## TASK DESCRIPTION
Here the answer must be the exact run of lines from the line holding "(n <= m)%nat -> good_reads" to the end of the material below, and nothing else.

## MATERIALS PROVIDED
(* ===== verification/Sys.v ===== *)
(** * System calls

    The socket of an API instance, the clock and the allocator, as the
    environment answers them.  The peer's bytes and the answers of [read],
    [write] and [poll] are scripts: one entry per call, so that every
    fragmentation of the stream, every error and every timing is one
    environment.  A call with no entry left waits for ever ([Blocked]). *)

From S2P Require Import Prelude CMonad Status.

(** An answer to [read]: at most [k] bytes (fewer when the caller asks for
    fewer or the peer sent fewer; 0 bytes is the end of the stream), or -1. *)
Inductive rd : Type := rd_some (k : nat) | rd_err (e : errno).
(** An answer to [write]: at most [k] bytes taken, or -1. *)
Inductive wr : Type := wr_some (k : nat) | wr_err (e : errno).
(** An answer to [poll] on one descriptor: 1, 0 or -1. *)
Inductive pl : Type := pl_ready | pl_timeout | pl_err (e : errno).

Record sys : Type := mk_sys {
  sys_in : bytes;            (* what the peer sends and was not read yet *)
  sys_reads : list rd;
  sys_out : bytes;           (* what was written, oldest first *)
  sys_writes : list wr;
  sys_polls : list pl;
  sys_elapsed : list Z;      (* timer: elapsed() * 1000.0, rounded to an int *)
  sys_realloc : Z -> bool    (* whether realloc to a number of bytes succeeds *)
}.

Definition set_read (i : bytes) (r : list rd) (s : sys) : sys :=
  mk_sys i r (sys_out s) (sys_writes s) (sys_polls s) (sys_elapsed s) (sys_realloc s).
Definition set_write (o : bytes) (w : list wr) (s : sys) : sys :=
  mk_sys (sys_in s) (sys_reads s) o w (sys_polls s) (sys_elapsed s) (sys_realloc s).
Definition set_polls (p : list pl) (s : sys) : sys :=
  mk_sys (sys_in s) (sys_reads s) (sys_out s) (sys_writes s) p (sys_elapsed s)
    (sys_realloc s).
Definition set_elapsed (e : list Z) (s : sys) : sys :=
  mk_sys (sys_in s) (sys_reads s) (sys_out s) (sys_writes s) (sys_polls s) e
    (sys_realloc s).

(** [::read(fd, p, n)]: the bytes stored at [p], or the [errno] of -1. *)
Definition sys_read {R} (n : Z) : C sys R (errno + bytes) := fun s =>
  match sys_reads s with
  | [] => (Blocked, s)
  | rd_err e :: rest => (Next (inl e), set_read (sys_in s) rest s)
  | rd_some k :: rest =>
      let m := Nat.min k (Z.to_nat n) in
      (Next (inr (take m (sys_in s))), set_read (drop m (sys_in s)) rest s)
  end.

(** [::write(fd, p, n)] of the [n] bytes [data]: how many were taken. *)
Definition sys_write {R} (data : bytes) : C sys R (errno + Z) := fun s =>
  match sys_writes s with
  | [] => (Blocked, s)
  | wr_err e :: rest => (Next (inl e), set_write (sys_out s) rest s)
  | wr_some k :: rest =>
      let n := Nat.min k (length data) in
      (Next (inr (Z.of_nat n)), set_write (sys_out s ++ take n data) rest s)
  end.

(** [::poll(fds, 1, timeout)].  With a negative timeout it does not return 0. *)
Definition sys_poll {R} (timeout : Z) : C sys R (errno + Z) := fun s =>
  match sys_polls s with
  | [] => (Blocked, s)
  | pl_ready :: rest => (Next (inr 1), set_polls rest s)
  | pl_timeout :: rest =>
      if timeout <? 0 then (Blocked, s) else (Next (inr 0), set_polls rest s)
  | pl_err e :: rest => (Next (inl e), set_polls rest s)
  end.

(** [static_cast<int>(::round(poll_timer.elapsed() * 1000.0))] *)
Definition sys_elapsed_ms {R} : C sys R Z := fun s =>
  match sys_elapsed s with
  | [] => (Blocked, s)
  | ms :: rest => (Next ms, set_elapsed rest s)
  end.

(** Scripts whose next [n] answers transfer at least one byte. *)
Definition good_reads (n : nat) (rs : list rd) : Prop :=
  (n <= length rs)%nat /\
  forall i r, (i < n)%nat -> rs !! i = Some r -> exists k, r = rd_some (S k).

Definition good_writes (n : nat) (ws : list wr) : Prop :=
  (n <= length ws)%nat /\
  forall i w, (i < n)%nat -> ws !! i = Some w -> exists k, w = wr_some (S k).

Lemma good_reads_cons n rs :
  good_reads (S n) rs -> exists k rs', rs = rd_some (S k) :: rs' /\ good_reads n rs'.
Proof.
  intros [Hl Hg]. destruct rs as [|r rs]; [cbn in Hl; lia|].
  destruct (Hg 0%nat r) as [k ->]; [lia|done|]. exists k, rs. split; [done|].
  split; [cbn in Hl; lia|]. intros i r' Hi Hr. apply (Hg (S i) r'); [lia|done].
Qed.

Lemma good_writes_cons n ws :
  good_writes (S n) ws -> exists k ws', ws = wr_some (S k) :: ws' /\ good_writes n ws'.
Proof.
  intros [Hl Hg]. destruct ws as [|r ws]; [cbn in Hl; lia|].
  destruct (Hg 0%nat r) as [k ->]; [lia|done|]. exists k, ws. split; [done|].
  split; [cbn in Hl; lia|]. intros i r' Hi Hr. apply (Hg (S i) r'); [lia|done].
Qed.

Lemma good_reads_drop a b j rs :
  (j <= a)%nat -> good_reads (a + b) rs -> good_reads b (drop j rs).
Proof.
  intros Hj [Hl Hg]. split; [rewrite length_drop; lia|].
  intros i r Hi Hr. rewrite lookup_drop in Hr. apply (Hg (j + i)%nat r); [lia|done].
Qed.

Lemma good_writes_drop a b j ws :
  (j <= a)%nat -> good_writes (a + b) ws -> good_writes b (drop j ws).
Proof.
  intros Hj [Hl Hg]. split; [rewrite length_drop; lia|].
  intros i r Hi Hr. rewrite lookup_drop in Hr. apply (Hg (j + i)%nat r); [lia|done].
Qed.

Lemma good_reads_le a b rs : (a <= b)%nat -> good_reads b rs -> good_reads a rs.
Proof. intros H [Hl Hg]. split; [lia|]. intros i r Hi. apply Hg. lia. Qed.

Lemma good_writes_le a b ws : (a <= b)%nat -> good_writes b ws -> good_writes a ws.
Proof. intros H [Hl Hg]. split; [lia|]. intros i r Hi. apply Hg. lia. Qed.

Lemma good_reads_replicate n m k :
  (n <= m)%nat -> good_reads n (replicate m (rd_some (S k))).
Proof.
  intros H. split; [by rewrite length_replicate|]. intros i r _ Hr.
  apply list_elem_of_lookup_2, elem_of_replicate in Hr as [-> _]. by eexists.
Qed.

Lemma good_writes_replicate n m k :
  (n <= m)%nat -> good_writes n (replicate m (wr_some (S k))).
Proof.
  intros H. split; [by rewrite length_replicate|]. intros i r _ Hr.
  apply list_elem_of_lookup_2, elem_of_replicate in Hr as [-> _]. by eexists.
Qed.

#[export] Hint Resolve good_reads_replicate good_writes_replicate : cloudi.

## THE ANSWER
  (n <= m)%nat -> good_reads n (replicate m (rd_some (S k))).
Proof.
  intros H. split; [by rewrite length_replicate|]. intros i r _ Hr.
  apply list_elem_of_lookup_2, elem_of_replicate in Hr as [-> _]. by eexists.
Qed.

Lemma good_writes_replicate n m k :
  (n <= m)%nat -> good_writes n (replicate m (wr_some (S k))).
Proof.
  intros H. split; [by rewrite length_replicate|]. intros i r _ Hr.
  apply list_elem_of_lookup_2, elem_of_replicate in Hr as [-> _]. by eexists.
Qed.

#[export] Hint Resolve good_reads_replicate good_writes_replicate : cloudi.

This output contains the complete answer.